This story was originally published in Vanity Fair.
For a substantial percentage of Americans, 2020 was the year that election outcomes entered the realm of relativity. Donald Trump lost, but he and his supporters still declared victory. This year’s election, it seems, will be marked by yet another novel distortion of reality. Thanks to advances in AI, malicious actors can now create fraudulent messages from political leaders within minutes and reject authentic recordings of their own words as fakes.
An example of the former scenario played out this week ahead of New Hampshire’s Democratic primary: On Sunday, residents of the state began receiving robocalls from an AI-generated imitation of Joe Biden telling voters to skip the Tuesday primary. The calls, which are being investigated by the New Hampshire Justice Department, mark the first time that AI has been used in a major voter-suppression campaign, according to The Washington Post. The Biden campaign has said it is “actively discussing additional actions to take immediately,” and one Democratic congressman, Joseph Morelle from New York, has urged the Justice Department to investigate the matter. “This clear bid to interfere in the New Hampshire primary demands a thorough investigation,” he wrote in a letter to the DOJ, calling on federal officials to “deter further AI-based attacks that will disrupt American democracy and disenfranchise American voters.”
Meanwhile, Trump has seized upon public concerns over AI to deny the legitimacy of a recent Lincoln Project advertisement. The spot compiled footage of various Trump gaffes—namely his erroneous attempt to pronounce the word anonymous and his failure to correctly identify which California town he was visiting back in 2018. The incidents, although all real and easily verifiable, were nonetheless rejected by Trump as fabrications. “The perverts and losers at the failed and once disbanded Lincoln Project, and others, are using A.I. (Artificial Intelligence) in their Fake television commercials in order to make me look as bad and pathetic as Crooked Joe Biden, not an easy thing to do,” he wrote on his social media platform last month. “FoxNews shouldn’t run these ads.”
Like Biden, Trump, too, has been the victim of an AI-generated smear. Actor Mark Ruffalo apologized earlier this month after sharing fake photos on X, formerly known as Twitter, that purported to show Trump mingling with teenage girls on a plane owned by Jeffrey Epstein. “Gross. #MAGA wants to paint everyone on those flights as pedophiles except the one guy who smiles in a group of young girls all headed to Esptein’s ‘Fantasy Island’ with him,” Ruffalo captioned the since-deleted post. In turn, Trump said that AI “will be a big and very dangerous problem in the future” and added, “Strong laws ought to be developed against A.I.”

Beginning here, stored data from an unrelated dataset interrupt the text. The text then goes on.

(** Opening an inode that is open counts it; closing again gives the state back. *)
Lemma inode_open_hit f a i : mem_ok f -> a ∈ open_inodes (cur_part f) -> inodes f !! a = Some i ->
  i_open_cnts i < 2 ^ 32 - 1 ->
  inode_open f (i_no i) = Ok (put_inode a (set_cnts (i_open_cnts i + 1) i) f, a)
  /\ inode_close (put_inode a (set_cnts (i_open_cnts i + 1) i) f) a = Ok f.
Proof.
  intros M Ha Hi Hc. destruct (mem_open f M a Ha) as (i' & Hi' & Hno & Hcnt).
  rewrite Hi in Hi'. injection Hi' as <-. split.
  - unfold inode_open. destruct (find_open_spec f (i_no i) (open_inodes (cur_part f)))
      as [(b & j & E & Hb & Hj & Hbn)|[E Hbn]].
    { intros b Hb. destruct (mem_open f M b Hb) as (j & Hj & _). by exists j. }
    + rewrite E. cbn [obind]. assert (b = a) as -> by eauto using mem_one.
      rewrite Hi in Hj. injection Hj as <-. by rewrite u32_small by lia.
    + by destruct (Hbn a i Ha Hi).
  - unfold inode_close, get_inode, put_inode. cbn [with_inodes inodes]. rewrite lookup_insert_eq. cbn [obind].
    cbn [set_cnts i_open_cnts]. rewrite u32_small by lia. zdec. f_equal. unfold with_inodes. cbn.
    assert (set_cnts (i_open_cnts i + 1 - 1) (set_cnts (i_open_cnts i + 1) i) = i) as ->.
    { destruct i. unfold set_cnts. cbn. f_equal. lia. }
    rewrite insert_insert_eq, insert_id by done. by destruct f.
Qed.
(* ===== verification/Filewrite.v ===== *)
(** Correctness of [file_write] of File.v: appending to a file keeps its old
    bytes, puts the new ones after them, takes only free blocks, and leaves
    every other allocated block alone. *)
From S2P Require Import Prelude Bitmap Thread Ide Blockdev Inode File.

(** ** Specification *)

Definition free_list (b : bitmap) : list Z := filter (fun k => bit b k = false) (seqZ 0 (nbits b)).

Definition table_lba (i : inode) : Z := default 0 (znth (i_sectors i) 12).

(** The sectors a file of [n] blocks lives on, the block table among them. *)
Definition used_list {D} `{BlockDevice D} (d : D) (i : inode) (n : Z) : list Z :=
  (if 12 <? n then [table_lba i] else []) ++ map (file_block d i) (seqZ 0 n).

(** A file of [n] blocks: on distinct allocated data blocks; the rest of the
    block list is empty. *)
Record file_layout {D} `{BlockDevice D} (p : partition) (d : D) (i : inode) (n : Z) : Prop := {
  lay_nodup : NoDup (used_list d i n);
  lay_used : Forall (fun b => data_block p b /\ bit (block_bitmap p) (b - data_start_lba (sb p)) = true) (used_list d i n);
  lay_free k : n <= k < 12 -> znth (i_sectors i) k = Some 0;
  lay_table : n <= 12 -> znth (i_sectors i) 12 = Some 0 }.

(** ** Allocation *)

Lemma free_exists b (N : list Z) : (length N < length (free_list b))%nat ->
  exists k, 0 <= k < nbits b /\ bit b k = false /\ k ∉ N.
Proof.
  intros Hl. destruct (decide (Forall (fun k => k ∈ N) (free_list b))) as [Hall|Hex].
  - exfalso. assert (free_list b ⊆+ N) as Hsub.
    { apply NoDup_submseteq; [apply NoDup_filter, NoDup_seqZ|]. intros x Hx. rewrite Forall_forall in Hall. auto. }
    apply submseteq_length in Hsub. lia.
  - apply not_Forall_Exists in Hex; [|apply _]. apply Exists_exists in Hex as (k & Hk & HN).
    apply list_elem_of_filter in Hk as [Hb Hr]. apply elem_of_seqZ in Hr. exists k. split; [lia|]. done.
Qed.

Section write.
Context {D H : Type} `{BlockDeviceLaws D} `{KernelHeapLaws H}.
Abbreviation fs := (fstate D H).
Implicit Types (f : fs) (i : inode) (d : D) (b : bitmap).

(** The state after allocations: another medium, bitmap and inode at [a]. *)
Definition with_alloc f (a : Z) d b i : fs := put_inode a i (fs_bb f d b).

Lemma get_with_alloc f a d b i : get_inode (with_alloc f a d b i) a = Ok i.
Proof. unfold get_inode, with_alloc, put_inode. cbn. by rewrite lookup_insert_eq. Qed.

Lemma put_with_alloc f a d b i i' : put_inode a i' (with_alloc f a d b i) = with_alloc f a d b i'.
Proof. unfold with_alloc, put_inode, with_inodes. cbn. by rewrite insert_insert_eq. Qed.

Section alloc.
Variables (f0 : fs) (a : Z).
Abbreviation p0 := (cur_part f0).
Abbreviation b0 := (block_bitmap (cur_part f0)).
Abbreviation ds := (data_start_lba (sb (cur_part f0))).

(** The blocks [N] have been taken since [f0]. *)
Record alloc_inv (d : D) (b : bitmap) (N : list Z) : Prop := {
  ai_geo : geometry (set_block_bitmap b p0);
  ai_nbits : nbits b = nbits b0;
  ai_nodup : NoDup N;
  ai_new x : x ∈ N -> data_block p0 x /\ bit b0 (x - ds) = false;
  ai_bits j : bit b j = bit b0 j || bool_decide (ds + j ∈ N);
  ai_disk q : ~ in_bb p0 q -> dbyte d q = dbyte (medium f0) q }.

Lemma alloc_inv_nil : geometry p0 -> alloc_inv (medium f0) b0 [].
Proof.
  intros G. split; try done.
  - by destruct p0, G; constructor.
  - constructor.
  - intros x Hx. by apply elem_of_nil in Hx.
  - intros j. rewrite bool_decide_eq_false_2 by (apply not_elem_of_nil). by rewrite orb_false_r.
Qed.

Lemma alloc_step d b i N : alloc_inv d b N -> (length N < length (free_list b0))%nat ->
  exists b' lba, block_bitmap_alloc (with_alloc f0 a d b i) = Ok (with_alloc f0 a d b' i, lba)
    /\ alloc_inv d b' (N ++ [lba]).
Proof.
  intros A Hfree. destruct (free_exists b0 (map (fun x => x - ds) N)) as (k & Hk & Hkb & HkN); [by rewrite length_map|].
  destruct (block_bitmap_alloc_ok (with_alloc f0 a d b i)) as (k' & b' & E & Hk' & Hf & G' & Hn & Hb');
    cbn [with_alloc put_inode with_inodes fs_bb with_medium with_part cur_part set_block_bitmap block_bitmap sb] in *.
  { apply A. }
  { exists k. rewrite (ai_nbits _ _ _ A), (ai_bits _ _ _ A), Hkb. split; [done|]. apply bool_decide_eq_false_2.
    intros Hin. apply HkN. apply list_elem_of_fmap. exists (ds + k). split; [lia|done]. }
  rewrite (ai_nbits _ _ _ A) in *. rewrite (ai_bits _ _ _ A), orb_false_iff in Hf. destruct Hf as [Hf0 HfN].
  apply bool_decide_eq_false in HfN.
  exists b', (ds + k'). split; [exact E|]. destruct A. split; try done.
  - apply NoDup_app. split; [done|]. split; [|apply NoDup_singleton].
    intros x Hx Hx'. apply list_elem_of_singleton in Hx' as ->. done.
  - intros x Hx. apply elem_of_app in Hx as [Hx|Hx]; [auto|]. apply list_elem_of_singleton in Hx as ->.
    replace (ds + k' - ds) with k' by lia. split; [|done]. split; [lia|].
    pose proof (geo_free _ ai_geo0 k') as Hgf. cbn in Hgf.
    rewrite ai_nbits0, ai_bits0, Hf0 in Hgf. rewrite bool_decide_eq_false_2 in Hgf by done. apply Hgf; [lia|done].
  - intros j. rewrite Hb', ai_bits0. destruct (Z.eqb_spec j k') as [->|Hne].
    + rewrite bool_decide_eq_true_2 by (apply elem_of_app; right; by apply list_elem_of_singleton).
      by rewrite orb_true_r.
    + f_equal. apply bool_decide_ext. rewrite elem_of_app, list_elem_of_singleton. split; [by left|].
      intros [|]; [done|lia].
Qed.

Lemma sync_step d b i N lba : alloc_inv d b N -> lba ∈ N ->
  exists d', bitmap_sync (with_alloc f0 a d b i) (bitmap_idx_of (with_alloc f0 a d b i) lba) BLOCK_BITMAP
      = Ok (with_alloc f0 a d' b i)
    /\ alloc_inv d' b N /\ bitmap_idx_of (with_alloc f0 a d b i) lba <> 0.
Proof.
  intros A Hin. destruct (ai_new _ _ _ A lba Hin) as [[Hk Hlast] _].
  assert (bitmap_idx_of (with_alloc f0 a d b i) lba = lba - ds) as Hidx.
  { unfold bitmap_idx_of. cbn. pose proof (ai_geo _ _ _ A) as G. geo G. apply u32_small. cbn in *. lia. }
  rewrite Hidx. destruct (bitmap_sync_ok (with_alloc f0 a d b i) (lba - ds) BLOCK_BITMAP) as (d' & E & W).
  { apply A. }
  { cbn. rewrite (ai_nbits _ _ _ A). lia. }
  cbn [with_alloc put_inode with_inodes fs_bb with_medium with_part cur_part set_block_bitmap block_bitmap sb medium] in W.
  exists d'. split; [rewrite E; done|]. split; [|lia]. destruct A. split; try done.
  intros q Hq. rewrite <- ai_disk0 by done. rewrite W. case_bool; [|done]. zb. exfalso. apply Hq. unfold in_bb.
  assert (0 <= (lba - ds) / 4096 < block_bitmap_sects (sb p0)) as Hs.
  { pose proof ai_geo0 as G. geo G. cbn in *.
    pose proof (Z.div_mod (lba - ds) 4096 ltac:(lia)). pose proof (Z.mod_pos_bound (lba - ds) 4096 ltac:(lia)). lia. }
  lia.
Qed.

(** ** The allocation loops *)

(** What a loop does with a new block: into [all_blocks], and into the inode
    where [dir] says so. *)
Definition store_spec (store : fs -> list Z -> Z -> Z -> outcome (fs * list Z)) (dir : Z -> bool) : Prop :=
  forall f i blocks k lba, get_inode f a = Ok i -> length (i_sectors i) = 13%nat -> length blocks = 140%nat ->
    0 <= k < 140 -> (dir k = true -> k < 12 /\ znth (i_sectors i) k = Some 0) ->
    store f blocks k lba
    = Ok (if dir k then put_inode a (set_sectors (<[Z.to_nat k := lba]> (i_sectors i)) i) f else f,
          <[Z.to_nat k := lba]> blocks).

Lemma store_indirect_ok : store_spec store_indirect (fun _ => false).
Proof. intros f i blocks k lba _ _ Hb Hk _. unfold store_indirect. by rewrite wr_in by lia. Qed.

Lemma put_sector_ok f i k lba : get_inode f a = Ok i -> 0 <= k < zlen (i_sectors i) ->
  put_sector f a k lba = Ok (put_inode a (set_sectors (<[Z.to_nat k := lba]> (i_sectors i)) i) f).
Proof. intros Hi Hk. unfold put_sector. rewrite Hi. cbn [obind]. by rewrite wr_in. Qed.

Lemma get_sector_ok f i k v : get_inode f a = Ok i -> znth (i_sectors i) k = Some v -> get_sector f a k = Ok v.
Proof. intros Hi Hk. unfold get_sector. rewrite Hi. cbn [obind]. by apply rd_znth. Qed.

Lemma store_direct_at f i blocks k lba : get_inode f a = Ok i -> length (i_sectors i) = 13%nat -> length blocks = 140%nat ->
  0 <= k < 12 -> znth (i_sectors i) k = Some 0 ->
  store_direct a f blocks k lba
  = Ok (put_inode a (set_sectors (<[Z.to_nat k := lba]> (i_sectors i)) i) f, <[Z.to_nat k := lba]> blocks).
Proof.
  intros Hi Hl Hb Hk Hz. unfold store_direct. rewrite (get_sector_ok _ _ _ _ Hi Hz). cbn [obind Z.eqb c_assert].
  rewrite wr_in by lia. cbn [obind]. by rewrite (put_sector_ok _ _ _ _ Hi) by lia.
Qed.

Lemma store_direct_ok : store_spec (store_direct a) (fun _ => true).
Proof.
  intros f i blocks k lba Hi Hl Hb Hk Hd. destruct (Hd eq_refl). apply store_direct_at; done || lia.
Qed.

Lemma store_mixed_ok : store_spec (store_mixed a) (fun k => k <? 12).
Proof.
  intros f i blocks k lba Hi Hl Hb Hk Hd. unfold store_mixed. destruct (Z.ltb_spec k 12).
  - destruct (Hd eq_refl). apply store_direct_at; done || lia.
  - unfold store_indirect. rewrite wr_in by lia. done.
Qed.

Lemma znth_elem (l : list Z) k x : znth l k = Some x -> x ∈ l.
Proof. unfold znth. case_bool; [done|]. apply list_elem_of_lookup_2. Qed.

Lemma elem_znth (l : list Z) x : x ∈ l -> exists k, znth l k = Some x.
Proof.
  intros Hx. apply list_elem_of_lookup in Hx as [n Hn]. exists (Z.of_nat n). unfold znth. rewrite Nat2Z.id.
  by replace (Z.of_nat n <? 0) with false by (symmetry; apply Z.ltb_ge; lia).
Qed.

Lemma new_u32 d b N' x : alloc_inv d b N' -> x ∈ N' -> is_u32 x.
Proof. intros A Hx. destruct (ai_new _ _ _ A x Hx) as [[Hk Hlast] _]. pose proof (ai_geo _ _ _ A) as G. geo G. cbn in *. lia. Qed.

Section loop.
Variables (store : fs -> list Z -> Z -> Z -> outcome (fs * list Z)) (dir : Z -> bool).
Hypothesis Hstore : store_spec store dir.
Variables (i : inode) (N blocks : list Z) (first will : Z).
Hypothesis Hi : length (i_sectors i) = 13%nat.
Hypothesis Hblocks : length blocks = 140%nat /\ Forall (fun w => is_u32 w) blocks.
Hypothesis Hfirst : 0 <= first <= will.
Hypothesis Hwill : will <= 140.
Hypothesis Hroom : (length N + Z.to_nat (will - first) <= length (free_list b0))%nat.
Hypothesis Hdir : forall k, first <= k < will -> dir k = true -> k < 12 /\ znth (i_sectors i) k = Some 0.

(** [M] has been stored at [first], ... of [blocks'] and, where [dir] says so, of [l]. *)
Definition stored (n : Z) (M blocks' l : list Z) : Prop :=
  zlen M = n - first /\ length blocks' = 140%nat /\ Forall (fun w => is_u32 w) blocks' /\ length l = 13%nat
  /\ (forall k, znth blocks' k = if (first <=? k) && (k <? n) then znth M (k - first) else znth blocks k)
  /\ (forall k, znth l k = if (first <=? k) && (k <? n) && dir k then znth M (k - first) else znth (i_sectors i) k).
(* ===== verification/Dirdelete.v ===== *)
(** Removing a directory entry: [delete_dir_entry] of Dir.v. *)
From S2P Require Import Prelude Bitmap Ide Blockdev Inode File Filewrite Dir Dirwrite.

(** ** Specification *)

(** A used entry other than [.] and [..]. *)
Definition ordinary (s : list Z) : Prop := entry_type s <> 0 /\ entry_name s <> DOT /\ entry_name s <> DOTDOT.

#[export] Instance ordinary_dec s : Decision (ordinary s).
Proof. unfold ordinary. apply _. Defined.

(** The entry of inode [no]. *)
Definition entry_of (no : Z) (s : list Z) : Prop := ordinary s /\ entry_no s = no.

Definition is_dot (s : list Z) : Prop := entry_type s <> 0 /\ entry_name s = DOT.

(** [.] is in the block that holds [..], and in the first block of the root. *)
Record dots_ok {D} `{BlockDevice D} (p : partition) (d : D) (i : inode) : Prop := {
  dots_together k s : 0 <= k < 12 -> s ∈ block_slots d i k -> entry_name s = DOTDOT -> Exists is_dot (block_slots d i k);
  dots_root k : 0 <= k < 12 -> file_block d i k = data_start_lba (sb p) -> Exists is_dot (block_slots d i k) }.

(** ** Lemmas *)

Lemma NoDup_filter_pos {A} (P : A -> Prop) `{forall x, Decision (P x)} l m n x : NoDup (filter P l) -> P x ->
  l !! m = Some x -> l !! n = Some x -> m = n.
Proof.
  assert (forall l m n, NoDup (filter P l) -> P x -> l !! m = Some x -> l !! n = Some x -> (m < n)%nat -> False) as Hlt.
  { clear. intros l m n Hnd Hx Hm Hn Hlt. rewrite <- (take_drop_middle l m x Hm), filter_app, filter_cons_True in Hnd by done.
    apply NoDup_app in Hnd as (_ & _ & Hnd). apply NoDup_cons in Hnd as [Hnd _]. apply Hnd, list_elem_of_filter.
    split; [done|]. apply list_elem_of_lookup. exists (n - S m)%nat. rewrite lookup_drop.
    by replace (S m + (n - S m))%nat with n by lia. }
  intros Hnd Hx Hm Hn. destruct (Nat.lt_trichotomy m n) as [|[|]]; [exfalso|done|exfalso]; eauto.
Qed.
(** [buf] is the caller's memory; the result is its new content, or NULL. Every
    turn of the climb lengthens a path of 512 bytes. *)
Definition sys_getcwd (f : fs) (buf : list Z) (size : Z) : outcome (fs * option (list Z)) :=
  let '(h, io) := sys_malloc (kheap f) false 512 in
  let f := with_kheap h f in
  if io =? 0 then Ok (f, None) else
  let! cur := get_task (kern f) (running_thread (kern f)) in
  let child_inode_nr := s32 (cwd_inode_nr cur) in
  c_assert ((0 <=? child_inode_nr) && (child_inode_nr <? 4096)) ;;;
  let give_back (f : fs) := with_kheap (sys_free (kheap f) false io) f in
  if child_inode_nr =? 0 then
    let! buf := splice buf 0 [SLASH; 0] in Ok (give_back f, Some buf)
  else
    let! buf := splice buf 0 (zeros size) in
    let! ' (f, path) := loop climb_body 513 (f, child_inode_nr, zeros MAX_PATH_LEN, zeros 512) in
    match path with
    | None => Ok (give_back f, None)
    | Some full_path_reverse =>
        let! n := c_strlen full_path_reverse in
        c_assert (n <=? size) ;;;
        let! buf := loop reverse_body 513 (full_path_reverse, buf) in
        Ok (give_back f, Some buf)
    end.

Definition sys_chdir (f : fs) (root_dir : dir) (dir_e0 path : list Z) : outcome (fs * Z) :=
  let! ' (f, r, inode_no) := search_file f root_dir dir_e0 path empty_record in
  let! ' (f, ret) :=
    if negb (inode_no =? -1) && (file_type r =? FT_DIRECTORY) then
      let! k := upd_task (kern f) (running_thread (kern f)) (set_cwd (u32 inode_no)) in Ok (with_kern k f, 0)
    else Ok (f, -1) in
  let! f := close_parent f r in
  Ok (f, ret).

(** ** Status *)

Record stat := mk_stat { st_ino : Z; st_size : Z; st_filetype : Z }.

(** [buf] is the caller's structure. *)
Definition sys_stat (f : fs) (root_dir : dir) (dir_e0 path : list Z) (buf : stat) : outcome (fs * stat * Z) :=
  let! root := is_root_path path in
  if (root : bool) then
    let! i := get_inode f (dir_inode root_dir) in Ok (f, mk_stat 0 (i_size i) FT_DIRECTORY, 0)
  else
    let! ' (f, r, inode_no) := search_file f root_dir dir_e0 path empty_record in
    let! ' (f, buf, ret) :=
      if negb (inode_no =? -1) then
        let! ' (f, a) := inode_open f (u32 inode_no) in
        let! i := get_inode f a in
        let! f := inode_close f a in
        Ok (f, mk_stat (u32 inode_no) (i_size i) (file_type r), 0)
      else Ok (f, buf, -1) in
    let! f := close_parent f r in
    Ok (f, buf, ret).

Generative AI technology has progressed to the point where near-lifelike renderings of anyone—saying or doing almost anything—can be produced with relative ease if a model is fed enough photos, video footage, and audio recordings. It’s a massive leap from where the technology was just a couple of years ago, when the role of AI in politics was largely comedic.
Perhaps fearing regulatory threats to the industry, OpenAI, a leading artificial intelligence company, has banned a developer from using its technology on a chatbot rendering of Dean Phillips, the Democratic congressman challenging Biden in a long-shot presidential bid. The voice bot—fueled by Phillips’s past speeches and media appearances—was created by a pro-Phillips super PAC as a splashy means for voters to get to know the candidate. However, the so-called Dean.Bot proved a violation of OpenAI’s usage policies and has since been shuttered. “We recently removed a developer account that was knowingly violating our API usage policies which disallow political campaigning, or impersonating an individual without consent,” OpenAI spokesperson Lindsey Held told the Post. Visitors to the bot’s website are now greeted with the message, “Apologies, DeanBot is away campaigning right now.”